Las diferencias entre el verdadero y la imitación son casi imperceptibles. Sumado al bajo costo lo hace muy atractivo para los compradores, quienes pueden caer fácilmente en la intensa persuasión de los vendedores para pagar más del precio justo. Es por eso que para ingresar a este lugar deben contar con un don que muy pocos desarrollan: el regateo.

EXPRESO visitó este concurrido lugar, sobre todo por extranjeros, ubicado en el centro de la capital china y acompañó a Graciela Vallarino, ciudadana uruguaya, una verdadera maestra del regateo. Puede, con mucha facilidad, enfrascarse en un debate en el que la diferencia del idioma es lo de menos (aunque la mayoría de vendedores hablan inglés y español básicos).

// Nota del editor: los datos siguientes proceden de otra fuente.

(* ===== verification/Supervisor.v ===== *)
(** Package relayer: the goroutines of [Start] and the wait of the [start] command
    (relay.go, cmd/start.go).

    One goroutine per chain listens and one takes its blocks; each kind runs in an
    [errgroup], whose [Wait] answers once all of them have returned, with the
    first error.  The answers go into a channel that holds one error, and the
    command ends with what it reads there. *)
From stdpp Require Import gmap strings list.
From Stdlib Require Import ZArith Lia.
From S2P Require Import Prelude GoStd Types Relay.
Open Scope Z_scope.

Module Supervisor.

(** * errgroup *)

(** The goroutines that run, and the first error returned. *)
Record Group := mkGroup { gr_running : gset string; gr_err : error }.

Definition go_returns (nid : string) (err : error) (g : Group) : Group :=
  mkGroup (gr_running g ∖ {[nid]}) (match gr_err g with Some e => Some e | None => err end).
(** [None]: it blocks. *)
Definition Wait (g : Group) : option error := if decide (gr_running g = ∅) then Some (gr_err g) else None.

(** * The relayer's goroutines *)

Definition Canceled : string := "context canceled".

(** [su_reported]: whether [StartChainListeners] and [StartBlockProcessors] have
    returned; [su_command]: what [start] returned with. *)
Record Super := mkSuper {
  su_cancelled : bool;
  su_listeners : Group;
  su_listeners_reported : bool;
  su_processors : Group;
  su_processors_reported : bool;
  su_errorChan : list string;
  su_command : option error }.

(** [Start], over the chains. *)
Definition Start_goroutines (chains : gset string) : Super :=
  mkSuper false (mkGroup chains None) false (mkGroup chains None) false [] None.

Inductive event : Type :=
(* the listener of a chain returns; a block processor sees the cancellation *)
| ListenerReturns (nid : string) (err : error)
| ProcessorReturns (nid : string)
(* the goroutine behind a group goes on *)
| StartChainListeners
| StartBlockProcessors
| Cancel
(* the command takes an error from the channel *)
| CommandReads.

(** [if err := eg.Wait(); err != nil { errCh <- err }], on a channel of one. *)
Definition report (g : Group) (errCh : list string) : option (list string) :=
  err ← Wait g;
  match err with
  | None => Some errCh
  | Some e => match errCh with [] => Some [e] | _ => None end
  end.

(** What [start] makes of it. *)
Definition command_error (e : string) : error := if decide (e = Canceled) then None else Some e.

Definition step (ev : event) (s : Super) : option Super :=
  let '(mkSuper c ls lr ps pr ch cmd) := s in
  match ev with
  | ListenerReturns nid err =>
      if decide (nid ∈ gr_running ls) then Some (mkSuper c (go_returns nid err ls) lr ps pr ch cmd) else None
  | ProcessorReturns nid =>
      if decide (nid ∈ gr_running ps ∧ c = true) then Some (mkSuper c ls lr (go_returns nid (Some Canceled) ps) pr ch cmd) else None
  | StartChainListeners =>
      if lr then None else ch ← report ls ch; Some (mkSuper c ls true ps pr ch cmd)
  | StartBlockProcessors =>
      if pr then None else ch ← report ps ch; Some (mkSuper c ls lr ps true ch cmd)
  | Cancel => Some (mkSuper true ls lr ps pr ch cmd)
  | CommandReads =>
      match cmd, ch with
      | None, e :: ch => Some (mkSuper c ls lr ps pr ch (Some (command_error e)))
      | _, _ => None
      end
  end.

Fixpoint run (l : list event) (s : Super) : option Super :=
  match l with [] => Some s | ev :: l => s ← step ev s; run l s end.

(** * When the command hears of it *)

(** Nothing is heard before a group is through, and the processors only stop when
    the context is cancelled. *)
Record sound (chains : gset string) (s : Super) : Prop := {
  so_heard : su_errorChan s ≠ [] ∨ su_command s ≠ None →
    su_listeners_reported s = true ∨ su_processors_reported s = true;
  so_listeners : su_listeners_reported s = true → gr_running (su_listeners s) = ∅;
  so_processors : su_processors_reported s = true → gr_running (su_processors s) = ∅;
  so_cancelled : su_cancelled s = false → gr_running (su_processors s) = chains;
  so_subset : gr_running (su_listeners s) ⊆ chains;
  so_error : gr_err (su_processors s) = None → gr_running (su_processors s) = chains;
  so_told : su_processors_reported s = true → gr_err (su_processors s) ≠ None →
    su_errorChan s ≠ [] ∨ su_command s ≠ None }.

Lemma sound_start chains : sound chains (Start_goroutines chains).
Proof. split; cbn; try done. by intros []. Qed.

Lemma report_running g ch ch' : report g ch = Some ch' → gr_running g = ∅.
Proof. unfold report, Wait. by destruct (decide (gr_running g = ∅)). Qed.

Lemma report_tells g ch ch' : report g ch = Some ch' → ch ≠ [] ∨ gr_err g ≠ None → ch' ≠ [].
Proof. unfold report, Wait. destruct (decide _), (gr_err g), ch; cbn; intros [= <-]; naive_solver. Qed.

Lemma sound_step chains ev s s' : sound chains s → step ev s = Some s' → sound chains s'.
Proof.
  intros [Hh Hl Hp Hc Hs He Ht]. destruct s as [c ls lr ps pr ch cmd]. cbn in *. destruct ev as [nid err|nid| | | |]; cbn.
  - case_decide; [|done]. intros [= <-]. split; cbn; try done; [|set_solver]. intros Hr. rewrite (Hl Hr). set_solver.
  - case_decide as Hd; [|done]. destruct Hd as [Hin ->]. intros [= <-].
    split; cbn; try done; [|by destruct (gr_err ps)|]; intros Hr; rewrite (Hp Hr) in Hin; set_solver.
  - destruct lr; [done|]. destruct (report ls ch) as [ch'|] eqn:Hrep; [|done]. cbn. intros [= <-].
    split; cbn; try done; [by left|intros _; by eapply report_running|].
    intros Hr He'. destruct (Ht Hr He') as [Hn|?]; [|by right]. left. eapply report_tells; [exact Hrep|by left].
  - destruct pr; [done|]. destruct (report ps ch) as [ch'|] eqn:Hrep; [|done]. cbn. intros [= <-].
    split; cbn; try done; [by right|intros _; by eapply report_running|].
    intros _ He'. left. eapply report_tells; [exact Hrep|by right].
  - intros [= <-]. by split; cbn.
  - destruct cmd; [done|]. destruct ch as [|e ch]; [done|]. intros [= <-].
    split; cbn; try done; [intros _; apply Hh; by left|]. intros _ _. by right.
Qed.

Lemma sound_run chains l s s' : sound chains s → run l s = Some s' → sound chains s'.
Proof.
  revert s. induction l as [|ev l IH]; intros s Hs; cbn; [by intros [= <-]|].
  destruct (step ev s) as [s1|] eqn:Hst; [|done]. cbn. apply IH. by eapply sound_step.
Qed.

(** C16: a chain whose listener has failed is given up without a word: while the
    listener of another chain runs and nobody interrupts, the [start] command
    goes on waiting, whatever the other listeners returned with and however long
    ago. *)
Theorem dead_listener_unnoticed chains l s nid
  (Hrun : run l (Start_goroutines chains) = Some s)
  (Hother : nid ∈ gr_running (su_listeners s))
  (Hlive : su_cancelled s = false) :
  su_command s = None ∧ su_errorChan s = [] ∧
  ∀ nid' err, nid' ∈ gr_running (su_listeners s) → nid' ≠ nid →
    ∃ s', step (ListenerReturns nid' (Some err)) s = Some s' ∧ su_command s' = None ∧ su_errorChan s' = [] ∧
      step StartChainListeners s' = None ∧ step CommandReads s' = None.
Proof.
  pose proof (sound_run chains l _ s (sound_start chains) Hrun) as [Hh Hl Hp Hc Hs _ _].
  pose proof (Hs nid Hother) as Hch.
  assert (su_command s = None ∧ su_errorChan s = []) as [Hcmd Hchan].
  { destruct (su_command s) eqn:Hcmd, (su_errorChan s) eqn:Hchan; try done; exfalso;
      (destruct Hh as [Hr|Hr]; [first [by left|by right]|apply Hl in Hr; set_solver|apply Hp in Hr; rewrite (Hc Hlive) in Hr; set_solver]). }
  split; [done|]. split; [done|]. intros nid' err Hin Hne. destruct s as [c ls lr ps pr ch cmd]. cbn in *. subst cmd ch.
  rewrite decide_True by done. eexists. split; [reflexivity|]. cbn. split_and!; try done.
  destruct lr; [done|]. unfold report, Wait, go_returns. cbn. rewrite decide_False; [done|]. set_solver.
Qed.

(** ** Interrupted *)

(** The block processors of a cancelled relayer see it one after the other. *)
Lemma processors_return chains s :
  sound chains s → su_cancelled s = true →
  ∃ l s', run l s = Some s' ∧ Forall (λ ev, ∃ nid, ev = ProcessorReturns nid) l ∧ (length l ≤ size (gr_running (su_processors s)))%nat ∧
    sound chains s' ∧ gr_running (su_processors s') = ∅ ∧
    su_errorChan s' = su_errorChan s ∧ su_command s' = su_command s ∧ su_processors_reported s' = su_processors_reported s.
Proof.
  remember (gr_running (su_processors s)) as X eqn:HX. revert s HX. induction X as [|nid X Hni IH] using set_ind_L; intros s HX Hs Hc.
  - exists [], s. by split_and!.
  - destruct (step (ProcessorReturns nid) s) as [s1|] eqn:Hst.
    2:{ exfalso. destruct s as [c ls lr ps pr ch cmd]. cbn in *. subst c. rewrite decide_True in Hst; [done|]. split; [set_solver|done]. }
    pose proof (sound_step chains _ _ _ Hs Hst) as Hs1.
    assert (gr_running (su_processors s1) = X ∧ su_cancelled s1 = true ∧ su_errorChan s1 = su_errorChan s ∧
      su_command s1 = su_command s ∧ su_processors_reported s1 = su_processors_reported s) as (HX1 & Hc1 & Hch1 & Hcm1 & Hr1).
    { destruct s as [c ls lr ps pr ch cmd]. cbn in *. case_decide; [|done]. injection Hst as <-. cbn.
      split_and!; try done. rewrite <-HX. set_solver. }
    destruct (IH s1 (eq_sym HX1) Hs1 Hc1) as (l & s' & Hl & Hf & Hlen & Hs' & He & Hch & Hcm & Hr).
    exists (ProcessorReturns nid :: l), s'. cbn. rewrite Hst. cbn. rewrite size_union, size_singleton by set_solver.
    split_and!; [done|constructor; [by eexists|done]|lia|done|done|by rewrite Hch|by rewrite Hcm|by rewrite Hr].
Qed.

Lemma run_app l1 l2 s : run (l1 ++ l2) s = (s ← run l1 s; run l2 s).
Proof. revert s. induction l1 as [|ev l1 IH]; intros s; cbn; [done|]. destruct (step ev s); cbn; [apply IH|done]. Qed.

(** A relayer of at least one chain that is interrupted ends: from every state of
    it a few steps of its own goroutines end the command. *)
Lemma interrupted_ends chains l s :
  chains ≠ ∅ → run l (Start_goroutines chains) = Some s → su_cancelled s = true → su_command s = None →
  ∃ l' s', run l' s = Some s' ∧ is_Some (su_command s') ∧ (length l' ≤ size chains + 2)%nat.
Proof.
  intros Hne Hrun Hc Hcmd. pose proof (sound_run chains l _ s (sound_start chains) Hrun) as Hs.
  destruct (processors_return chains s Hs Hc) as (l1 & s1 & Hl1 & _ & Hlen & Hs1 & He & Hch & Hcm & Hr).
  assert (size (gr_running (su_processors s)) ≤ size chains)%nat as Hsz.
  { apply subseteq_size. assert (gr_running (su_processors s) ⊆ chains) as Hsub; [|exact Hsub].
    clear -Hrun. assert (∀ l s0, gr_running (su_processors s0) ⊆ chains → run l s0 = Some s → gr_running (su_processors s) ⊆ chains) as Hg.
    { clear. intros l. induction l as [|ev l IH]; intros s0 Hs0; cbn; [by intros [= <-]|].
      destruct (step ev s0) as [s1|] eqn:Hst; [|done]. cbn. apply IH. destruct s0 as [c ls lr ps pr ch cmd]. destruct ev; cbn in *.
      - case_decide; [|done]. by injection Hst as <-.
      - case_decide; [|done]. injection Hst as <-. cbn. set_solver.
      - destruct lr; [done|]. destruct (report ls ch); [|done]. by injection Hst as <-.
      - destruct pr; [done|]. destruct (report ps ch); [|done]. by injection Hst as <-.
      - by injection Hst as <-.
      - destruct cmd; [done|]. destruct ch; [done|]. by injection Hst as <-. }
    by apply (Hg l (Start_goroutines chains)). }
  destruct s1 as [c ls lr ps pr ch cmd]. cbn in *. subst cmd. rewrite Hcmd in *.
  destruct ch as [|e ch].
  - assert (gr_err ps ≠ None) as Herr.
    { intros Hn. destruct Hs1 as [_ _ _ _ _ Herr _]. cbn in Herr. rewrite (Herr Hn) in He. done. }
    destruct pr.
    { destruct Hs1 as [_ _ _ _ _ _ Ht]. cbn in Ht. by destruct (Ht eq_refl Herr). }
    destruct (gr_err ps) as [e|] eqn:Hpe; [|done].
    exists (l1 ++ [StartBlockProcessors; CommandReads]). eexists. rewrite run_app, Hl1. cbn. unfold report, Wait.
    rewrite decide_True, Hpe by done. cbn. split_and!; [reflexivity|by eexists|rewrite length_app; cbn; lia].
  - exists (l1 ++ [CommandReads]). eexists. rewrite run_app, Hl1. cbn.
    split_and!; [reflexivity|by eexists|rewrite length_app; cbn; lia].
Qed.

(** Without an enabled chain there is nothing to return an error: the command
    waits, interrupted or not. *)
Lemma no_chains_wait l s : run l (Start_goroutines ∅) = Some s → su_command s = None.
Proof.
  assert (∀ s0, gr_running (su_listeners s0) = ∅ → gr_err (su_listeners s0) = None → gr_running (su_processors s0) = ∅ →
    gr_err (su_processors s0) = None → su_errorChan s0 = [] → su_command s0 = None → run l s0 = Some s → su_command s = None) as Hg.
  { induction l as [|ev l IH]; intros s0 H1 H2 H3 H4 H5 H6; cbn; [by intros [= <-]|].
    destruct (step ev s0) as [s1|] eqn:Hst; [|done]. cbn. intros Hr. apply (IH s1); [..|exact Hr];
      destruct s0 as [c [rl el] lr [rp ep] pr ch cmd]; cbn in *; subst; clear -Hst; destruct ev; cbn in *;
      repeat match goal with
      | Hx : context [decide ?P] |- _ => destruct (decide P); [set_solver|]
      | Hx : (if ?b then _ else _) = Some _ |- _ => destruct b; [done|]
      end; try done; injection Hst as <-; done. }
  by apply Hg.
Qed.
(** Two chains: the listener of one returns at once. *)
Definition failed_b : Super :=
  mkSuper false (mkGroup {["a"]} (Some "no block number")) false (mkGroup {["a"; "b"]} None) false [] None.
Lemma runs_b : run [ListenerReturns "b" (Some "no block number")] (Start_goroutines {["a"; "b"]}) = Some failed_b.
Proof. vm_compute. reflexivity. Qed.
Lemma listens_a : "a" ∈ gr_running (su_listeners failed_b).
Proof. apply (bool_decide_unpack _). vm_compute. exact I. Qed.

Lemma dead_listener_unnoticed_witness :
  gr_err (su_listeners failed_b) = Some "no block number" ∧ su_command failed_b = None ∧ su_errorChan failed_b = [].
Proof.
  split; [reflexivity|].
  destruct (dead_listener_unnoticed {["a"; "b"]} [ListenerReturns "b" (Some "no block number")] failed_b "a" runs_b listens_a eq_refl)
    as (Hc & He & _).
  split; [exact Hc|exact He].
Defined.
End Supervisor.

Una calculadora para teclear la oferta y mover la cabeza para dar un "sí" o un "no" bastan para cerrar cualquier transacción. Recorremos con Vallarino algunos pisos. Camina y observa mientras los audaces vendedores la intentan atraer con frases en su idioma: "Ven", "Hey, a ti te digo", "ya te vi pasar por aquí", "qué buscas". Nada la distrae de su objetivo. Ve un local de zapatos. Entra. Una vendedora la intenta engatusar llamándola "amiga" y ofreciéndole calzado "original". Observa. Se prueba. Escoge dos pares con la marca Gucci. Todo bien hasta que llega la hora de pagar: 2.700 yuanes (cerca de 385 dólares). - "No, no, no. Te doy 1.000", responde la uruguaya. - "No, amiga. Mira. Son suaves. Mira. Mira", replica la vendedora. - "Ok. 1.100 (157 dólares)", ofrece la turista. - "Pero amiga... mira son Gucci. Suaves. Duran. Mira". - "Ok, gracias". Vallarino se para con intención de irse, una sentencia para la vendedora que acepta la oferta a regañadientes. "Tú muy tacaña", le responde.

La clave, según Graciela, es mantenerse en el precio justo.Alfonso Albán

Y el ritual se repite una y otra vez. Las claves, relata la turista, son no tener vergüenza, pedir un precio justo y sostenerlo. Regatear no es una práctica muy usual en Uruguay, reconoce, pero por su antigua profesión de comerciante aprendió a hacerlo. Pese a lo agotador que resulta caminar y casi pelear con cada vendedor, lo disfruta. Cree que esto del regateo es parte de la cultura china y no tanto para atraer turistas.

Los productos de marcas, que sabemos que no son los originales, salen muy baratos. Ellos lo inflan mucho más y no pierden. Cuando empiezan a perder, no lo venden. Es una tradición.

Graciela Vallarino

Es complicado determinar con exactitud cuánto dinero mueve este sitio al día, en parte por la variación de los precios. Vallarino, en esa visita, gastó un poco más de 300 dólares. Asumiendo que las 20.000 personas que visitan diariamente el lugar gastan en promedio esa cantidad, da un total de 6 millones de dólares, un monto que llama la atención de muchos incluido China (ver nota adjunta).

La frase ‘Made in China’ (Hecho en China) toma realce al ingresar a este lugar, donde el imperio del dinero hace que vendedores hablen otros idiomas, persigan a los compradores por los pasillos hasta cerrar la venta, o azoten las maletas de viaje contra el piso para demostrar lo durables que son. Son momentos, para quienes llegan del otro lado del mundo, que llaman la atención y quedan en el recuerdo.